In the other nine investigations — one of which was under civil investigative demand rather than second request authority — staff continued to document at the start that they did not see significant competition problems, Elias wrote. But the political leadership proceeded “purportedly because it had not closely evaluated this industry before,” he said.
But in order to draw less attention to the probes, career staff were not permitted to conduct customer or competitor interviews or take other typical fact-finding steps, Elias said. In many of the deals, staff calculated market shares well below the double digits that ordinarily prompt a full review, he wrote.
In one case, the companies’ combined shares were .35 percent, he said, and in two instances staff found at the start that the companies operated in different geographies and didn’t compete. In one of those, the parties reevaluated their deal, determined the value fell below the notification threshold, and withdrew the paperwork, he said.
Staff considered whether to continue probing anyway but recommended against action given that the companies likely could successfully challenge civil investigative demands “on the basis that there is no current or future geographic overlap, and thus no threat to actual or potential competition,” he said.
Elias did not name the deal, but in June 2019 Cannex Capital and 4Front said they had withdrawn the paperwork on their transaction after determining the combination wasn’t reportable.
The whistleblower said staff attempts to narrow subpoenas to make them less burdensome were rejected by political leadership. In six cases, documents produced numbered between 759,000 and 1.3 million, few of which were reviewed by DOJ staff, Elias said.

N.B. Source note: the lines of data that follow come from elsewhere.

(* ===== verification/Report.v ===== *)
(** * The result line between a client and the controller

    [get_stats] (clients/base-client.hpp) prints what controller.cpp extracts:
    the count exactly, and each number to six significant digits.  The mean
    of no samples is NaN, which the extraction rejects: the variables behind it
    stay unassigned, and the controller reads one of them. *)

From S2P Require Import Prelude CInt Text Double Controller Collect Stats Client.
From Stdlib Require Import Floats.SpecFloat Ascii.
Local Open Scope Z_scope.

(** ** Numbers *)

(** The doubles that print as a number. *)
Definition numeric (x : double) : bool :=
  match x with S754_zero _ | S754_finite _ _ _ => true | _ => false end.

(** [d] is [x] to six significant digits. *)
Definition rounds (x : double) (d : decimal) : Prop :=
  match x with
  | S754_finite neg m e => six_digits neg m e d
  | S754_zero neg => d = Dec neg 0 0
  | _ => False
  end.

Lemma g6_reads x rest : numeric x = true -> ends_number rest ->
  exists d, scan_float (g6 x +:+ rest) = (Some d, rest) /\ rounds x d.
Proof.
  destruct x as [neg| | |neg m e]; try done; intros _ Hr; [|by apply g6_scan].
  exists (Dec neg 0 0). split; [|done].
  pose proof (ends_mantissa_digits _ (ends_number_mantissa _ Hr)) as Hd.
  assert (scan_mantissa (String (digit 0) rest) = (0, 1%nat, 0%nat, rest)) as Hm.
  { unfold scan_mantissa. rewrite scan_digits_digit, scan_digits_stop by done.
    destruct rest as [|c rest]; [done|]. destruct Hr as (_ & Hp & _). by rewrite decide_False. }
  cbn [g6]. unfold scan_float. destruct neg.
  - change ("-0" +:+ rest) with (String "-" (String (digit 0) rest)).
    change (scan_sign (String "-" ?s)) with (true, s). cbn match.
    rewrite Hm, decide_False, scan_exponent_none by done. done.
  - change ("0" +:+ rest) with (String (digit 0) rest). rewrite scan_sign_digit by lia.
    rewrite Hm, decide_False, scan_exponent_none by done. done.
Qed.

Lemma fixed_string_head n k : 0 <= n -> exists d s, 0 <= d < 10 /\ fixed_string n k = String (digit d) s.
Proof.
  intros Hn. unfold fixed_string. pose proof (strip_zeros_spec k n Hn) as Hs.
  destruct (strip_zeros k n) as [n' k']. destruct Hs as (Hn' & _ & _).
  destruct (dec_string_head (n' / 10 ^ Z.of_nat k')) as (d & s & Hd & ->).
  - apply Z.div_pos; [lia|]. apply Z.pow_pos_nonneg; lia.
  - rewrite string_app_cons. eauto.
Qed.

Lemma g6_head x : numeric x = true -> exists c s, g6 x = String c s /\ is_space c = false.
Proof.
  destruct x as [[]| | |neg m e]; try done; intros _; [by eexists _, _|by eexists _, _|].
  cbn [g6]. unfold fraction. set (n := Z.pos m * _). set (den := 2 ^ _).
  assert (0 < den) by (unfold den; apply Z.pow_pos_nonneg; lia).
  assert (0 < n) by (unfold n; pose proof (Z.pow_pos_nonneg 2 (Z.max e 0)); lia).
  pose proof (round6_spec n den ltac:(done) ltac:(done)) as H6.
  destruct (round6 n den) as [D X]. destruct H6 as [HD _]. unfold format6. destruct neg.
  - rewrite string_app_cons. by eexists _, _.
  - rewrite string_app_nil.
    destruct (fixed_string_head D (Z.to_nat (5 - X))) as (d1 & s1 & Hd1 & H1); [lia|].
    destruct (fixed_string_head D 5) as (d2 & s2 & Hd2 & H2); [lia|].
    rewrite H1, H2. destruct (_ && _).
    + eexists _, _. split; [reflexivity|by apply is_space_digit].
    + rewrite string_app_cons. eexists _, _. split; [reflexivity|by apply is_space_digit].
Qed.

Lemma skip_ws_head c s : is_space c = false -> skip_ws (String c s) = String c s.
Proof. intros H. cbn [skip_ws]. by rewrite H. Qed.

Section extract.
Context {D : Type} `{!Arith D}.

(** The decimals in range of the type. *)
Definition in_range (d : decimal) : bool := negb (snd (d_of_dec (D := D) d)).
Definition read (d : decimal) : D := fst (d_of_dec d).

(** Reading a printed number behind a space. *)
Lemma extract_double_g6 st x d rest :
  numeric x = true -> scan_float (g6 x +:+ rest) = (Some d, rest) ->
  good st = true -> text st = " " +:+ g6 x +:+ rest ->
  extract_double st = (IStream rest (at_end rest) (negb (in_range d)), Some (read d)).
Proof.
  intros Hx Hs Hg Ht. destruct (g6_head x Hx) as (c & s & Hc & Hsp). unfold extract_double.
  rewrite (sentry_good st (g6 x +:+ rest)); [|done| |].
  - rewrite Hs. unfold in_range, read. destruct (d_of_dec d) as [y overflow]. cbn [fst snd].
    by rewrite negb_involutive.
  - rewrite Ht, string_app_cons. cbn [skip_ws]. change (is_space " ") with true. cbn match.
    rewrite string_app_nil, Hc, string_app_cons. by apply skip_ws_head.
  - by rewrite Hc.
Qed.

Lemma extract_double_bad st : good st = false ->
  extract_double (D := D) st = (IStream (text st) (eofbit st) true, None).
Proof. intros H. unfold extract_double. by rewrite (sentry_bad st H). Qed.

(** "nan" is rejected at its first letter. *)
Lemma extract_double_nan st rest :
  good st = true -> text st = " " +:+ g6 S754_nan +:+ rest ->
  extract_double st = (IStream ("nan" +:+ rest) false true, Some (d_of_int 0)).
Proof.
  intros Hg Ht. unfold extract_double. by rewrite (sentry_good st ("nan" +:+ rest)); [|rewrite ?Ht..].
Qed.

(** ** The line *)

Lemma space_ends s : ends_number (" " +:+ s).
Proof. done. Qed.

(** The type and the count of a line. *)
Lemma parse_type w n rest :
  no_space w -> w <> "" -> in_int n -> stops_digits rest ->
  extract_string (istringstream (w +:+ " " +:+ to_string n +:+ rest)) =
    (IStream (" " +:+ to_string n +:+ rest) false false, Some w) /\
  extract_int (IStream (" " +:+ to_string n +:+ rest) false false) =
    (IStream rest (at_end rest) false, Some n).
Proof.
  intros Hw Hne Hn Hr. split.
  - rewrite (extract_string_word _ w (" " +:+ to_string n +:+ rest)); try done.
    by apply skip_ws_word.
  - apply extract_int_to_string; try done. cbn [text]. rewrite string_app_cons. cbn [skip_ws].
    change (is_space " ") with true. cbn match. rewrite string_app_nil. apply skip_ws_to_string.
Qed.

(** The texts of the numbers from the minimum on. *)
Definition tail_of (xs : list double) : string := foldr (fun x s => " " +:+ g6 x +:+ s) "" xs.

Lemma tail_ends xs : ends_number (tail_of xs).
Proof. by destruct xs. Qed.

Lemma tail_at_end x xs : at_end (tail_of (x :: xs)) = false.
Proof. done. Qed.

(** Each number of a tail reads as a decimal near it. *)
Lemma tail_decimals xs : Forall (fun x => numeric x = true) xs ->
  exists ds, Forall2 rounds xs ds /\
    forall k x d, xs !! k = Some x -> ds !! k = Some d ->
      scan_float (g6 x +:+ tail_of (drop (S k) xs)) = (Some d, tail_of (drop (S k) xs)).
Proof.
  induction 1 as [|x xs Hx _ (ds & Hds & Hk)].
  - exists []. done.
  - destruct (g6_reads x (tail_of xs) Hx (tail_ends xs)) as (d & Hs & Hd).
    exists (d :: ds). split; [by constructor|]. intros [|k] x' d' Hx' Hd'; cbn in *.
    + simplify_eq. by rewrite drop_0.
    + by apply Hk.
Qed.

Lemma tail_next k x xs : xs !! k = Some x ->
  tail_of (drop k xs) = " " +:+ g6 x +:+ tail_of (drop (S k) xs).
Proof. intros H. by rewrite (drop_S xs x k H). Qed.

End extract.

Section line.
Context {D : Type} `{!Arith D}.

(** The line of a type, a count and five numbers. *)
Definition print_line (type : string) (count : Z) (xs : list double) : string :=
  type +:+ " " +:+ to_string count +:+ tail_of xs.

Lemma parse_line type count x1 x2 x3 x4 x5 :
  no_space type -> type <> "" -> in_int count ->
  Forall (fun x => numeric x = true) [x1; x2; x3; x4; x5] ->
  exists d1 d2 d3 d4 d5, Forall2 rounds [x1; x2; x3; x4; x5] [d1; d2; d3; d4; d5] /\
    (Forall (fun d => in_range (D := D) d = true) [d1; d2; d3; d4; d5] ->
     parse_result (print_line type count [x1; x2; x3; x4; x5]) =
     ResultLine type (Some count) (Some (read d1)) (Some (read d2)) (Some (read d3))
       (Some (read d4)) (Some (read d5))).
Proof.
  intros Ht Hne Hc Hnum. destruct (tail_decimals _ Hnum) as (ds & Hds & Hscan).
  pose proof (Forall2_length _ _ _ Hds) as Hlen.
  destruct ds as [|d1 [|d2 [|d3 [|d4 [|d5 [|? ?]]]]]]; try discriminate Hlen.
  exists d1, d2, d3, d4, d5. split; [done|]. intros Hr.
  assert (forall st k x d, [x1; x2; x3; x4; x5] !! k = Some x -> [d1; d2; d3; d4; d5] !! k = Some d ->
    good st = true -> text st = tail_of (drop k [x1; x2; x3; x4; x5]) ->
    extract_double st = (IStream (tail_of (drop (S k) [x1; x2; x3; x4; x5]))
      (at_end (tail_of (drop (S k) [x1; x2; x3; x4; x5]))) false, Some (read d))) as Hstep.
  { intros st k x d Hx Hd Hg Htx.
    rewrite (extract_double_g6 st x d (tail_of (drop (S k) [x1; x2; x3; x4; x5])));
      [|by eapply Forall_lookup_1 in Hnum|by apply Hscan|done|by rewrite Htx; apply tail_next].
    eapply Forall_lookup_1 in Hr; [|exact Hd]. by rewrite Hr. }
  unfold parse_result, print_line.
  destruct (parse_type type count (tail_of [x1; x2; x3; x4; x5])) as [-> ->]; try done.
  cbn match. rewrite tail_at_end.
  rewrite (Hstep _ 0%nat x1 d1) by done. cbn [drop]. rewrite tail_at_end.
  rewrite (Hstep _ 1%nat x2 d2) by done. cbn [drop]. rewrite tail_at_end.
  rewrite (Hstep _ 2%nat x3 d3) by done. cbn [drop]. rewrite tail_at_end.
  rewrite (Hstep _ 3%nat x4 d4) by done. cbn [drop]. rewrite tail_at_end.
  rewrite (Hstep _ 4%nat x5 d5) by done. done.
Qed.

(** A line whose mean is not a number leaves the last variable unassigned. *)
Lemma parse_line_nan type count x1 x2 rest :
  no_space type -> type <> "" -> in_int count -> numeric x1 = true -> numeric x2 = true ->
  r_setup (parse_result (D := D) (print_line type count [x1; x2; S754_nan] +:+ rest)) = None.
Proof.
  intros Ht Hne Hc H1 H2. unfold print_line. rewrite !string_app_assoc. cbn [tail_of foldr].
  rewrite !string_app_assoc, string_app_nil.
  set (s3 := " " +:+ g6 S754_nan +:+ rest). set (s2 := " " +:+ g6 x2 +:+ s3).
  unfold parse_result.
  destruct (parse_type type count (" " +:+ g6 x1 +:+ s2)) as [-> ->]; try done. cbn match.
  destruct (g6_reads x1 s2 H1) as (d1 & Hd1 & _); [done|].
  destruct (g6_reads x2 s3 H2) as (d2 & Hd2 & _); [done|].
  rewrite (extract_double_g6 _ x1 d1 s2) by done. cbn match.
  destruct (in_range d1); cbn [negb].
  2: { repeat (rewrite extract_double_bad by done; cbn match). done. }
  rewrite (extract_double_g6 _ x2 d2 s3) by done. cbn match.
  destruct (in_range d2); cbn [negb].
  2: { repeat (rewrite extract_double_bad by done; cbn match). done. }
  rewrite (extract_double_nan _ rest) by done. cbn match.
  repeat (rewrite extract_double_bad by done; cbn match). done.
Qed.

End line.

(** ** The line of a client *)

Section client.
Context `{!Accumulators double}.

Definition stats_numbers (c : client) (setup : double) : list double :=
  [acc_min (m_stats c); acc_max (m_stats c); acc_mean (m_stats c); acc_variance (m_stats c); setup].

Lemma get_stats_line c setup : m_setupTime c = Some setup ->
  get_stats c = Some (print_line (stats_type c) (acc_count (m_stats c)) (stats_numbers c setup)).
Proof.
  intros Hs. unfold get_stats. rewrite Hs. cbn [mbind option_bind].
  unfold stats_fields, print_line, stats_numbers. cbn [tail_of foldr].
  by rewrite string_app_nil_r.
Qed.

Lemma stats_type_word c : no_space (stats_type c) /\ stats_type c <> "".
Proof.
  unfold stats_type. destruct (negb _); [|destruct (m_open c)]; (split; [|done]);
    intros x Hx; cbn in Hx; naive_solver.
Qed.

End client.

“In one case, Division records show that the investigation closing process began before the documents had been uploaded and made available for viewing by Division staff,” he said.
The nine second-request investigations of cannabis deals represented 29 percent of all second-request probes by the DOJ in fiscal 2019, according to Elias.
“At one point, cannabis investigations accounted for five of the eight active merger investigations in the office that is responsible for the transportation, energy, and agriculture sectors of the American economy,” Elias wrote. “The investigations were so numerous that staff from other offices were pulled in to assist, including from the telecommunications, technology, and media offices.”
DOJ antitrust chief Makan Delrahim responded to concerns at a Sept. 17, 2019, all-staff meeting, according to Elias, acknowledging that the probes were motivated by the fact that the industry was unpopular “on the fifth floor,” where Barr’s offices are located at DOJ headquarters.
MLex reported on antitrust investigations of several deals last year, including the MedMen-PharmaCann and Cannex-4Front deals, as well as the Cresco Labs-Origin House, Curaleaf-Grassroots, Curaleaf-Select Brands and several Harvest Health & Recreation deals.
The hearing on 24 June is set to start at noon Eastern Time.